Jeff Cramer is president and CEO of the Coalition for Community Solar Access.
Earlier this month, the Minnesota Public Utilities Commission approved Xcel Energy's Capacity*Connect program, authorizing the utility to own and deploy up to 200 MW of distributed battery storage across its distribution system. Our organization, the Coalition for Community Solar Access, alongside the Solar Energy Industries Association and Minnesota Solar Energy Industries Association, raised concerns about the program's design. But now that the decision is made, it's worth stepping back and being honest about what's good here — and what the broader moment demands.
The good news first. A major investor-owned utility is now formally validating what distributed energy advocates have argued for years: that front-of-meter battery storage, strategically sited on the distribution system, is a legitimate, scalable tool for meeting resource adequacy needs, improving grid resilience, and inherently deferring costly transmission and distribution upgrades. That's no small thing. For an industry that has historically defaulted to centralized generation and big-iron transmission as the answer to every planning challenge, Capacity*Connect represents an institutional acknowledgment that the future grid will cost less and work better if built differently.
And perhaps this is the way it had to happen in a regulated market. Maybe it took extending the monopoly framework — single-sourcing the development work through a hand-picked deployment services company that has not yet demonstrated commercial deployment of front-of-meter storage projects, and placing the assets in the utility rate base — to get a utility comfortable enough to test this approach from the inside. If that's what it takes to prove the concept, then let's learn everything we can from it. Then competitive, non-utility market players can bring home the big benefits.
We should expect this behavior from utilities. When they finally see value in something, they want to monopolize it and earn a return on it. It's not villainy; it’s the default incentive structure under cost-plus regulation.
But here's where the forest gets lost for the trees. This decision arrives in a moment of extraordinary urgency when business-as-usual is not good enough.
Under a paradigm that maximizes competition and innovation, distributed energy resources could support that growth without creating runaway electric bills. Load growth forecasts have increased nearly fivefold nationally. The DOE estimates virtual power plants could reach 80 to 160 GW by 2030. Rewiring America has estimated that targeted deployment of distributed resources could free up over 100 GW of grid capacity in the next five years alone. We need all the capacity we can deploy, and we needed it yesterday.
Against that backdrop, consider what Minnesota just approved: A pilot capped at 200 MW, spread over roughly five years, with a $430 million ratepayer-funded budget, to be executed by an untested service provider and a utility still primarily fixed on the growing central-station way of spending.
Meanwhile, an entire competitive ecosystem of private developers and financiers with a proven track record of building distributed solar and storage stands ready to meet the demand. These businesses compete in markets for funding and have succeeded, with more than 10 GW of community-scale projects built, another 8 GW under development, and gigawatts of battery storage installed across the country.

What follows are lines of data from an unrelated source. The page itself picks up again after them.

(* ===== verification/WebResponses.v ===== *)
(** * What clients make of the responses

    A client splits every response into status, content type and body; the body of every call
    of the API is one JSON value with the data it was asked for; a WebSocket client takes the
    messages out of the frames. *)

From S2P Require Import Prelude Utils TimeFormat Json Double DoubleText Types Config LogParser RuntimeStats.
From S2P Require Import RingBuffer StateStore StoreInvariant StoreQueries Prometheus Sqlite SqliteEngine Sha1 WebJson WebServer WebRequests.

(** ** Responses *)

(** The lines up to the first empty one, and what follows it. *)
Fixpoint read_head (fuel : nat) (s : bytes) : option (list bytes * bytes) :=
  match fuel with
  | O => None
  | S fuel =>
      i ← find crlf s;
      let rest := drop (i + 2) s in
      if decide (i = 0%nat) then Some ([], rest)
      else '(lines, body) ← read_head fuel rest; Some (take i s :: lines, body)
  end.

Fixpoint header_of (lines : list bytes) (name : bytes) : option bytes :=
  match lines with
  | [] => None
  | line :: rest =>
      match find_char ":" line with
      | Some i => if decide (take i line = name) then Some (trim (drop (S i) line)) else header_of rest name
      | None => header_of rest name
      end
  end.

(** Status, content type and as many bytes of body as announced. *)
Definition read_response (s : bytes) : option (Z * bytes * bytes) :=
  '(lines, rest) ← read_head (S (length s)) s;
  match lines with
  | [] => None
  | status_line :: lines =>
      match split status_line " " with
      | version :: code :: _ =>
          content_type ← header_of lines "Content-Type";
          length_text ← header_of lines "Content-Length";
          n ← decimal_value length_text two64; status ← decimal_value code two64;
          if decide (version = "HTTP/1.1" /\ n <= Z.of_nat (length rest))
          then Some (status, content_type, take (Z.to_nat n) rest) else None
      | _ => None
      end
  end.

Definition line_free (s : bytes) : Prop := c_cr ∉ s /\ c_nl ∉ s.

#[export] Instance line_free_dec s : Decision (line_free s).
Proof. unfold line_free. apply _. Defined.

(** A response whose texts cannot break its header. *)
Definition response_ok (r : Response) : Prop :=
  0 <= rs_status r < 1000 /\ line_free (rs_status_text r) /\
  line_free (rs_content_type r) /\ trimmed (rs_content_type r).

Lemma find_crlf line rest : c_cr ∉ line -> find crlf (line ++ crlf ++ rest) = Some (length line).
Proof.
  intros H. apply find_app_first. intros j Hj. destruct (starts_with _ _) eqn:E; [|done]. exfalso.
  apply starts_with_spec in E as [t E]. apply H.
  apply list_elem_of_lookup. exists j.
  assert (Hl : (line ++ crlf ++ rest) !! j = Some c_cr).
  { rewrite <- (Nat.add_0_r j), <- lookup_drop, E. done. }
  by rewrite lookup_app_l in Hl by done.
Qed.

Lemma read_head_line fuel line s :
  line <> [] -> c_cr ∉ line ->
  read_head (S fuel) (line ++ crlf ++ s) = '(lines, body) ← read_head fuel s; Some (line :: lines, body).
Proof.
  intros Hne H. cbn [read_head]. rewrite find_crlf by done. cbn [mbind option_bind].
  rewrite decide_False by (destruct line; [done|simpl; lia]). rewrite take_app_length.
  replace (drop (length line + 2) (line ++ crlf ++ s)) with s; [done|].
  by rewrite <- drop_drop, drop_app_length.
Qed.

Lemma read_head_end fuel s : read_head (S fuel) (crlf ++ s) = Some ([], s).
Proof. done. Qed.

Lemma header_line_text name value rest :
  header_line name value ++ rest = (name ++ ":"%char :: c_space :: value) ++ crlf ++ rest.
Proof. unfold header_line. by repeat (rewrite <- app_assoc || rewrite <- app_comm_cons). Qed.

Lemma header_of_line name value lines :
  ":"%char ∉ name -> trimmed value -> header_of ((name ++ ":"%char :: c_space :: value) :: lines) name = Some value.
Proof.
  intros Hn Hv. cbn [header_of]. rewrite find_char_app by done.
  rewrite take_app_length, decide_True, drop_app_S_length by done. by rewrite trim_value.
Qed.

Lemma header_of_other name name' value lines :
  ":"%char ∉ name' -> name' <> name -> header_of ((name' ++ ":"%char :: c_space :: value) :: lines) name = header_of lines name.
Proof.
  intros Hn Hne. cbn [header_of]. rewrite find_char_app by done.
  by rewrite take_app_length, decide_False.
Qed.

Lemma digits_plain_text s : all_digits s -> line_free s /\ " "%char ∉ s /\ trimmed s.
Proof.
  intros H. assert (Hs : Forall (fun c => isspace c = false) s).
  { eapply Forall_impl; [exact H|]. intros c. apply isdigit_not_space. }
  destruct (no_newline_of_word s Hs) as (? & ? & ?). split; [done|]. split; [done|]. by apply trimmed_no_space.
Qed.

Lemma split_first a b d : d ∉ a -> split (a ++ d :: b) d = a :: split b d.
Proof.
  intros H. rewrite split_app. pose proof (split_of_join d [a]) as E. simpl in E. rewrite E; [done|done|by constructor].
Qed.

Lemma decimal_value_to_string n : 0 <= n < two64 -> decimal_value (to_string n) two64 = Some n.
Proof.
  intros Hn. destruct (to_string_spec n) as (Hne & Hd & Hv); [lia|]. unfold decimal_value.
  rewrite decide_True; [by rewrite Hv|]. rewrite Hv. split_and!; [done|done|lia].
Qed.

(** A character that does not occur in a literal. *)
Ltac absent := first [assumption | apply (bool_decide_unpack _); vm_compute; exact I].

Lemma read_response_text r :
  response_ok r -> Z.of_nat (length (rs_body r)) < two64 ->
  read_response (sendResponse r) = Some (rs_status r, rs_content_type r, rs_body r).
Proof.
  intros (Hstatus & [Hst1 Hst2] & [Hct1 Hct2] & Hct) Hlen.
  set (n := Z.of_nat (length (rs_body r))) in *.
  destruct (to_string_spec (rs_status r)) as (_ & Hd1 & _); [lia|].
  destruct (digits_plain_text _ Hd1) as ([Hs1 _] & Hsp & _).
  destruct (to_string_spec n) as (_ & Hd2 & _); [lia|].
  destruct (digits_plain_text _ Hd2) as ([Hl1 _] & _ & Hlt).
  set (status_line := ("HTTP/1.1 " : bytes) ++ to_string (rs_status r) ++ c_space :: rs_status_text r).
  set (h name value := name ++ ":"%char :: c_space :: value).
  assert (E : sendResponse r = status_line ++ crlf ++ h ("Content-Type" : bytes) (rs_content_type r) ++ crlf
    ++ h ("Content-Length" : bytes) (to_string n) ++ crlf ++ h ("Connection" : bytes) ("close" : bytes) ++ crlf
    ++ h ("Cache-Control" : bytes) ("no-store" : bytes) ++ crlf
    ++ h ("X-Content-Type-Options" : bytes) ("nosniff" : bytes) ++ crlf ++ crlf ++ rs_body r).
  { unfold sendResponse. rewrite !header_line_text. unfold status_line, h, n.
    by repeat (rewrite <- app_assoc || rewrite <- app_comm_cons). }
  assert (Hh : forall name value, c_cr ∉ name -> c_cr ∉ value -> h name value <> [] /\ c_cr ∉ h name value).
  { intros name value H1 H2. unfold h. split; [by destruct name|]. rewrite elem_of_app, !elem_of_cons.
    intros [?|[?|[?|?]]]; done. }
  assert (Hsl : c_cr ∉ status_line).
  { unfold status_line. rewrite !elem_of_app, elem_of_cons. intros [H|[?|[?|?]]]; [|done..].
    by apply (bool_decide_pack _) in H. }
  assert (HE : read_head (S (length (sendResponse r))) (sendResponse r) =
    Some ([status_line; h ("Content-Type" : bytes) (rs_content_type r); h ("Content-Length" : bytes) (to_string n);
      h ("Connection" : bytes) ("close" : bytes); h ("Cache-Control" : bytes) ("no-store" : bytes);
      h ("X-Content-Type-Options" : bytes) ("nosniff" : bytes)], rs_body r)).
  { assert (Hf : exists f, S (length (sendResponse r)) = (7 + f)%nat).
    { exists (length (sendResponse r) - 6)%nat. unfold sendResponse. rewrite length_app. simpl. lia. }
    destruct Hf as [f ->]. rewrite E. cbn [Nat.add].
    rewrite read_head_line; [|by unfold status_line|done].
    do 5 (rewrite read_head_line; [|by apply Hh; absent..]).
    by rewrite read_head_end. }
  unfold read_response. rewrite HE. cbn [mbind option_bind].
  change status_line with (("HTTP/1.1" : bytes) ++ " "%char :: to_string (rs_status r) ++ " "%char :: rs_status_text r).
  rewrite split_first by absent. rewrite split_first by done.
  unfold h. rewrite header_of_line by (done || absent). cbn [mbind option_bind].
  rewrite header_of_other by (done || absent).
  rewrite header_of_line by (done || absent). cbn [mbind option_bind].
  rewrite !decimal_value_to_string by (unfold two64 in *; lia). cbn [mbind option_bind].
  rewrite decide_True by (split; [done|unfold n; lia]). do 2 f_equal. unfold n. rewrite Nat2Z.id. by rewrite firstn_all.
Qed.

Ltac literal_ok :=
  lazymatch goal with
  | |- response_ok (mkResponse _ _ _ _) => unfold response_ok; cbn [rs_status rs_status_text rs_content_type]
  end;
  split_and!; [lia|lia|..]; first [absent | split; intros c [= <-]; by vm_compute].
Lemma limit_of_bounds request fallback cap :
  0 <= fallback < two64 -> 0 <= cap -> 0 <= limit_of request fallback cap <= cap.
Proof.
  intros Hf Hc. unfold limit_of. pose proof (parseUint64_range (queryParam request "limit") fallback Hf). lia.
Qed.

Lemma totals_of_rows_length limit rows : 0 < limit -> Z.of_nat (length (totals_of_rows limit rows)) <= limit.
Proof.
  intros Hl. unfold totals_of_rows. rewrite (proj2 (Z.ltb_lt 0 limit)) by done. cbn [andb].
  destruct (_ <? _) eqn:E; b2p; [rewrite length_take; lia|lia].
Qed.

Lemma history_of_rows_length limit rows : 0 <= limit -> Z.of_nat (length (history_of_rows limit rows)) <= history_wanted limit.
Proof.
  intros Hl. assert (0 <= history_wanted limit) by (unfold history_wanted; destruct (_ =? _); lia).
  unfold history_of_rows. destruct (_ <? _) eqn:E; b2p; [rewrite lastn_length; lia|lia].
Qed.

Section Limits.
Context {SPEC : SqliteSpec API} (sqlite_store : option SqliteStore) (at_ : nat -> Moment).

Lemma db_answer_length {R A} (q : Query R) (ts : R -> Z) n (f : R -> A) (read : conn -> list A) :
  0 <= n -> (forall t rows, answers q t rows -> exists all, newest_rows ts n all rows) ->
  (forall c, read c = f <$> query_rows q c) ->
  Z.of_nat (length (reading read (sqlite_db sqlite_store))) <= n.
Proof using SPEC.
  intros Hn Hq Hread. unfold reading. destruct (sqlite_db sqlite_store) as [c|]; [|simpl; lia].
  change (default [] (read <$> Some c)) with (read c). rewrite Hread, length_fmap.
  destruct (Hq _ _ (query_rows_answers q c)) as [all Hall]. by eapply newest_rows_length.
Qed.

(** C39: an answer holds at most as many items as asked for, and never more than the cap of its
    call, when the limit asked for is not zero; the history never holds more than 720 points. *)
Theorem api_item_limits request :
  let bounded {A} (l : list A) limit := 0 < limit -> Z.of_nat (length l) <= limit in
  let n1 := limit_of request 1000 5000 in let n2 := limit_of request 100 1000 in
  let n3 := limit_of request 180 720 in let n4 := limit_of request 50 500 in
  (n1 <= 5000 /\ n2 <= 1000 /\ n3 <= 720 /\ n4 <= 500) /\
  bounded (devices_for config sqlite_store at_ request n1) n1 /\
  bounded (events_for sqlite_store at_ request n2) n2 /\
  bounded (attacks_for sqlite_store at_ request n2) n2 /\
  bounded (totals_for sqlite_store at_ n4) n4 /\
  Z.of_nat (length (history_for sqlite_store request n3)) <= history_wanted n3 <= 720.
Proof using SPEC.
  cbv zeta. pose proof (limit_of_bounds request 1000 5000 ltac:(words) ltac:(lia)) as H1.
  pose proof (limit_of_bounds request 100 1000 ltac:(words) ltac:(lia)) as H2.
  pose proof (limit_of_bounds request 180 720 ltac:(words) ltac:(lia)) as H3.
  pose proof (limit_of_bounds request 50 500 ltac:(words) ltac:(lia)) as H4.
  split; [lia|].
  split; [|split; [|split; [|split]]]; [intros Hn..|].
  - remember (limit_of request 1000 5000) as n eqn:En. clear En. unfold devices_for, store_devices.
    destruct (useSqliteSource _ _); cbn [negb andb].
    + apply (db_answer_length (SelectDevices n) dr_last_seen n deviceFromStatement); [lia|by eexists|].
      intros c. unfold db_devices. rewrite (proj2 (Z.eqb_neq _ _)) by lia. by rewrite i64_small by words.
    + rewrite (proj2 (Z.ltb_lt 0 n)) by done. cbn [andb]. destruct (n <? _) eqn:E; b2p; [rewrite length_take; lia|lia].
  - remember (limit_of request 100 1000) as n eqn:En. clear En. unfold events_for, store_recentEvents.
    destruct (useSqliteSource _ _); [|by rewrite length_reverse; apply rb_items_length].
    apply (db_answer_length (SelectEvents n) er_ts n eventFromStatement); [lia|by eexists|].
    intros c. unfold db_recentEvents. rewrite (proj2 (Z.eqb_neq _ _)) by lia. by rewrite i64_small by words.
  - remember (limit_of request 100 1000) as n eqn:En. clear En. unfold attacks_for, store_recentWANAttacks.
    destruct (useSqliteSource _ _); [|by rewrite length_reverse; apply rb_items_length].
    apply (db_answer_length (SelectAttacks n) ar_ts n wanAttackFromStatement); [lia|by eexists|].
    intros c. unfold db_recentWANAttacks. rewrite (proj2 (Z.eqb_neq _ _)) by lia. by rewrite i64_small by words.
  - unfold totals_for, store_deviceTrafficTotals, reading. destruct (sqlite_available _); [|simpl; lia].
    destruct (sqlite_db _) as [c|]; [|simpl; lia]. by apply totals_of_rows_length.
  - assert (Hw : 0 <= history_wanted (limit_of request 180 720) <= 720) by (unfold history_wanted; destruct (_ =? _); lia).
    split; [|lia]. unfold history_for, store_trafficHistory, reading. destruct (useSqliteSource _ _); [|simpl; lia].
    destruct (sqlite_db _) as [c|]; [|simpl; lia]. apply history_of_rows_length. lia.
Qed.
(* ===== verification/Lifecycle.v ===== *)
(** * src/src/app.cpp and src/src/main.cpp: the life of the process

    What the main thread does from the constructor of [App] to the end of its destructor
    ([program]), over the threads of the two servers ([SyslogThreads], [WebThreads]), the
    cleanup thread, a thread in [App::wait] and the world outside, which sends signals and
    reads from its connections or not.  A step relation ([proc_step]) in which any of them may
    take the next step.  A call of the handler returns unless it sends to a WebSocket client
    that does not read: [broadcast] has no timeout. *)

From S2P Require Import Prelude Utils NetUtils Types Config LogParser StateStore App SyslogServer Listeners SyslogThreads.
From S2P Require Import WebClients WebThreads.

(** ** The main thread *)

Inductive Instr : Type :=
  | IServers        (* [start] up to the construction of the servers *)
  | IWebStart | ISyslogStart | ICleanupStart
  | ISignal         (* [while (!stop_requested)] of [main] *)
  | IClear          (* [running_.exchange(false)] *)
  | ISyslogStop | IWebStop
  | IJoin           (* of the cleanup thread *)
  | INotify.

#[export] Instance Instr_eq_dec : EqDecision Instr.
Proof. solve_decision. Defined.

Definition app_start : list Instr := [IServers; IWebStart; ISyslogStart; ICleanupStart].
Definition app_stop : list Instr := [IClear; ISyslogStop; IWebStop; IJoin; INotify].

(** [~App] calls [stop], and then the members are destroyed, in the reverse order of their
    declaration: the destructors of the servers call their [stop] once more. *)
Definition app_destroy : list Instr := app_stop ++ [IWebStop; ISyslogStop].

Definition program : list Instr := app_start ++ [ISignal] ++ app_stop ++ app_destroy.

(** Where the program continues when [start] has thrown: at the destructor. *)
Definition at_destroy : nat := length (app_start ++ [ISignal] ++ app_stop).

(** ** The other threads *)

(** [runCleanupLoop]: the condition of [while] and of [for], the sleep, the [break], the round
    up to its broadcast, and in the broadcast, with [ws_mutex_] held. *)
Inductive CleanupPc : Type := KNone | KLoop | KFor (i : nat) | KSleep (i : nat) | KBreak | KRound | KSend | KEnd.

#[export] Instance CleanupPc_eq_dec : EqDecision CleanupPc.
Proof. solve_decision. Defined.

(** [App::wait]: not called, before the test of the predicate, before it blocks, blocked, returned. *)
Inductive WaiterPc : Type := TOut | TTest | TWait | TBlocked | TDone.

Record Process := mkProcess {
  stop_requested : bool;
  main_at : nat;                  (* the next instruction of [program] *)
  inside : bool;                  (* a server's [stop] was called and has not returned *)
  exit_code : Z;
  app_running : bool;
  syslog_server_ : option Threads;
  web_server_ : option WebThreads;
  cleanup_thread_ : CleanupPc;
  waiter : WaiterPc;
  stalled : gset Z                (* descriptors whose peers do not read *)
}.

#[export] Instance Process_eta : Eta Process := fun p =>
  mkProcess (stop_requested p) (main_at p) (inside p) (exit_code p) (app_running p) (syslog_server_ p)
    (web_server_ p) (cleanup_thread_ p) (waiter p) (stalled p).

Definition new_Process : Process := mkProcess false 0 false 0 false None None KNone TOut ∅.

Definition instr (p : Process) : option Instr := program !! main_at p.

Definition next (p : Process) : Process := p <| main_at := S (main_at p) |> <| inside := false |>.

(** ** Broadcasts *)

(** Does the handler of this line call [publishUpdate]? *)
Definition broadcasts (line : bytes) : bool :=
  let result := parse line in
  negb (matched result && bool_decide (pr_type result = "netiface")
        && negb (has_field result "rx_bytes" && has_field result "tx_bytes")).

(** All calls of the handler so far, by the threads that are gone, the clients and the UDP thread. *)
Definition calls_made (s : Threads) : list call :=
  udp_calls s ++ ((joined s ++ client_threads_ s) ≫= fun c => calls (ct_conn c)).

(** A client of the set to which [broadcast] sends does not read. *)
Definition blocked (p : Process) : Prop :=
  match web_server_ p with Some w => stalled p ∩ ws_clients_ (connections w) <> ∅ | None => False end.

#[export] Instance blocked_dec p : Decision (blocked p).
Proof. unfold blocked. destruct (web_server_ p); apply _. Defined.

(** Does this call of the handler return? *)
Definition call_returns (p : Process) (c : call) : Prop := ~ blocked p \/ broadcasts c.1 = false.

(** ** Steps *)

(** Who takes a step. *)
Inductive ProcActor : Type :=
  | PMain | PSyslog (a : Actor) | PWeb (a : WebActor) | PCleanup | PWaiter | POutside.

#[export] Instance ProcActor_eq_dec : EqDecision ProcActor.
Proof. solve_decision. Defined.

Section Lifecycle.
Context (config : Config) (inet_pton : bytes -> option Z) (inet_ntop : Z -> option bytes).

Definition storage_known : Prop := lower (storage_mode config) = "memory" \/ lower (storage_mode config) = "sqlite".

(** [start] up to the construction of the servers, among the other descriptors of the process. *)
Definition make_servers (others : gmap Z Owner) (p : Process) : Process :=
  next (p <| app_running := true |> <| web_server_ := Some new_WebThreads |>
          <| syslog_server_ := Some (new_Threads others) |>).

(** The exception of [start] reaches the handler of [main] through the destructor of [app]. *)
Definition start_throws (p : Process) : Process := p <| main_at := at_destroy |> <| exit_code := 2 |>.

Definition set_syslog (s : Threads) (p : Process) : Process := p <| syslog_server_ := Some s |>.
Definition set_web (w : WebThreads) (p : Process) : Process := p <| web_server_ := Some w |>.

(** One step of the cleanup thread. *)
Definition cleanup_next (running : bool) (pc : CleanupPc) : CleanupPc :=
  match pc with
  | KLoop => if running then KFor 0 else KEnd
  | KFor i => if (i <? 60)%nat && running then KSleep i else KBreak
  | KSleep i => KFor (S i)
  | KBreak => if running then KRound else KEnd
  | KRound => KSend
  | KSend => KLoop
  | KNone | KEnd => pc
  end.

Inductive proc_step : ProcActor -> Process -> Process -> Prop :=
  (* the main thread *)
  | proc_servers others p :
      instr p = Some IServers -> storage_known -> map_Forall (fun fd o => 0 <= fd /\ o = OForeign) others ->
      proc_step PMain p (make_servers others p)
  | proc_throw p :
      instr p = Some IServers -> lower (storage_mode config) <> "memory" -> proc_step PMain p (start_throws p)
  | proc_web_start w p :
      instr p = Some IWebStart -> web_server_ p = Some w -> proc_step PMain p (next (set_web (web_start w) p))
  | proc_syslog_start s p :
      instr p = Some ISyslogStart -> syslog_server_ p = Some s ->
      proc_step PMain p (next (set_syslog (syslog_start config s) p))
  | proc_cleanup_start p :
      instr p = Some ICleanupStart -> proc_step PMain p (next (p <| cleanup_thread_ := KLoop |>))
  | proc_poll p : instr p = Some ISignal -> proc_step PMain p (if stop_requested p then next p else p)
  | proc_clear p : instr p = Some IClear -> proc_step PMain p (next (p <| app_running := false |>))
  | proc_no_syslog p : instr p = Some ISyslogStop -> syslog_server_ p = None -> proc_step PMain p (next p)
  | proc_syslog_stop s p :
      instr p = Some ISyslogStop -> inside p = false -> syslog_server_ p = Some s ->
      proc_step PMain p (set_syslog (stop_begin s) p <| inside := true |>)
  | proc_in_syslog_stop s s' p :
      instr p = Some ISyslogStop -> inside p = true -> syslog_server_ p = Some s -> main_pc s <> MStopped ->
      step config inet_pton inet_ntop (call_returns p) AMain s s' -> proc_step PMain p (set_syslog s' p)
  | proc_syslog_stopped s p :
      instr p = Some ISyslogStop -> inside p = true -> syslog_server_ p = Some s -> main_pc s = MStopped ->
      proc_step PMain p (next p)
  | proc_no_web p : instr p = Some IWebStop -> web_server_ p = None -> proc_step PMain p (next p)
  | proc_web_stop w p :
      instr p = Some IWebStop -> inside p = false -> web_server_ p = Some w ->
      proc_step PMain p (set_web (web_stop_begin w) p <| inside := true |>)
  | proc_in_web_stop w w' p :  (* [ws_mutex_] is needed to close the clients *)
      instr p = Some IWebStop -> inside p = true -> web_server_ p = Some w -> web_main_pc w <> WStopped ->
      (web_main_pc w = WClients -> cleanup_thread_ p <> KSend) ->
      web_move config inet_pton WMain w w' -> proc_step PMain p (set_web w' p)
  | proc_web_stopped w p :
      instr p = Some IWebStop -> inside p = true -> web_server_ p = Some w -> web_main_pc w = WStopped ->
      proc_step PMain p (next p)
  | proc_join p :
      instr p = Some IJoin -> cleanup_thread_ p = KNone \/ cleanup_thread_ p = KEnd ->
      proc_step PMain p (next (p <| cleanup_thread_ := KNone |>))
  | proc_notify p :
      instr p = Some INotify ->
      proc_step PMain p (next (p <| waiter := match waiter p with TBlocked => TTest | t => t end |>))
  (* the threads of the servers: a call of the handler that broadcasts returns when no client stalls *)
  | proc_syslog a s s' p :
      syslog_server_ p = Some s -> a <> AMain -> step config inet_pton inet_ntop (call_returns p) a s s' ->
      proc_step (PSyslog a) p (set_syslog s' p)
  | proc_web a w w' p :
      web_server_ p = Some w -> a <> WMain -> web_move config inet_pton a w w' -> proc_step (PWeb a) p (set_web w' p)
  (* the cleanup thread *)
  | proc_cleanup p :
      cleanup_thread_ p <> KNone -> cleanup_thread_ p <> KEnd -> (cleanup_thread_ p = KSend -> ~ blocked p) ->
      proc_step PCleanup p (p <| cleanup_thread_ := cleanup_next (app_running p) (cleanup_thread_ p) |>)
  (* a thread in [wait] *)
  | proc_wait_call p : waiter p = TOut -> proc_step PWaiter p (p <| waiter := TTest |>)
  | proc_wait_test p :
      waiter p = TTest -> proc_step PWaiter p (p <| waiter := if app_running p then TWait else TDone |>)
  | proc_wait_block p : waiter p = TWait -> proc_step PWaiter p (p <| waiter := TBlocked |>)
  (* the world *)
  | proc_wake p : waiter p = TBlocked -> proc_step POutside p (p <| waiter := TTest |>)  (* spurious *)
  | proc_signal p : proc_step POutside p (p <| stop_requested := true |>)
  | proc_stall fds p : proc_step POutside p (p <| stalled := fds |>).

Definition proc_any_step (p p' : Process) : Prop := exists a, proc_step a p p'.

Definition proc_reachable (p : Process) : Prop := rtc proc_any_step new_Process p.

End Lifecycle.
(* ===== verification/LifecycleTheorems.v ===== *)
(** * Theorems about the life of the process

    Over all interleavings of [Lifecycle]: what has come to its end when [App::stop] has
    returned, and that the handler is not called any more; that the process comes to its end
    after a signal, unless a WebSocket client stalls, which can keep it from its end for ever;
    and that [App::wait] can sleep through a [stop]. *)

From S2P Require Import Prelude Utils NetUtils Config LogParser SyslogServer Listeners SyslogThreads SyslogStop.
From S2P Require Import WebClients WebThreads Lifecycle.

(** ** Where the main thread is *)

Lemma instr_cases n i :
  program !! n = Some i ->
  match i with
  | IServers => n = 0 | IWebStart => n = 1 | ISyslogStart => n = 2 | ICleanupStart => n = 3 | ISignal => n = 4
  | IClear => n = 5 \/ n = 10 | ISyslogStop => n = 6 \/ n = 11 \/ n = 16 | IWebStop => n = 7 \/ n = 12 \/ n = 15
  | IJoin => n = 8 \/ n = 13 | INotify => n = 9 \/ n = 14
  end%nat.
Proof. do 17 (destruct n as [|n]; [intros [= <-]; auto|]). done. Qed.

Lemma instr_next n : (n < 17)%nat -> is_Some (program !! n).
Proof. exact (lookup_lt_is_Some_2 program n). Qed.

(** Where the syslog server is when the main thread is at [n], inside of a [stop] or not. *)
Definition syslog_at (n : nat) (ins : bool) (s : Threads) : Prop :=
  if (n <=? 2)%nat then main_pc s = MNew
  else if (n <=? 5)%nat || (n =? 6)%nat && negb ins then main_pc s = MUp
  else if ins && bool_decide (program !! n = Some ISyslogStop) then stopping s \/ main_pc s = MStopped
  else main_pc s = MStopped.

Definition web_at (n : nat) (ins : bool) (w : WebThreads) : Prop :=
  if (n <=? 1)%nat then web_main_pc w = WNew
  else if (n <=? 6)%nat || (n =? 7)%nat && negb ins then web_main_pc w = WUp
  else if ins && bool_decide (program !! n = Some IWebStop) then web_stopping w \/ web_main_pc w = WStopped
  else web_main_pc w = WStopped.

(** The server whose [stop] is called, before, in and after the call; the other one. *)
Ltac places :=
  let Hp := fresh in intros Hp; apply instr_cases in Hp;
  repeat match type of Hp with _ \/ _ => destruct Hp as [Hp|Hp] end; subst; unfold syslog_at, web_at; simpl; tauto || auto.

Minnesota is now the only state pursuing a distributed storage model that puts everyday customers on the hook for utility spending and performance risk instead of leveraging that competitive private capital.
Sadly, the regulators at the Minnesota Public Utilities Commission also declined to act on stakeholder requests to explore a behind-the-meter virtual power plant program, leaving both front-of-meter and customer-sited solutions without a clear pathway forward.
We've seen this movie before. Back around 2016, when community solar was emerging, utilities argued they could build bigger and better programs themselves. Some proposed utility-owned community solar gardens that would render third-party development unnecessary. A decade later, the scale and cost savings didn't come from utility ownership. It was the open-market model that delivered hundreds of megawatts, attracted billions in private investment, and created the robust supply chain that serves communities across the country today. Capacity*Connect risks repeating a failed paradigm: a utility-controlled pilot that validates a monopoly concept while intentionally slowing the competitive market that would actually deliver benefits at scale.
So where do we go from here? Let's build the 200 MW of storage. Let's collect the data, learn from the deployment, and hold Xcel to the independent evaluation that regulators wisely required. But let's not pretend this is the model for meeting a 100-GW challenge.
For now, the real lessons are being learned outside of Minnesota. CCSA is working with regulators and utilities across states to design front-of-meter distributed solar and storage programs — typically 1–20 MW solar-plus-storage or standalone storage facilities interconnected on the distribution system — that are open, competitive, and built to deploy at the speed and scale this moment requires. Programs where private capital bears the financial risk, where developers can freely participate, and where ratepayers benefit from market discipline rather than subsidizing a single provider's learning curve.
We need competitively procured, third-party owned innovation to set the market standard for utility projects. This is a moment for diversifying strategies and unleashing every tool we have. Capacity*Connect may be one small step in that direction. But the leap this grid needs will come from competition.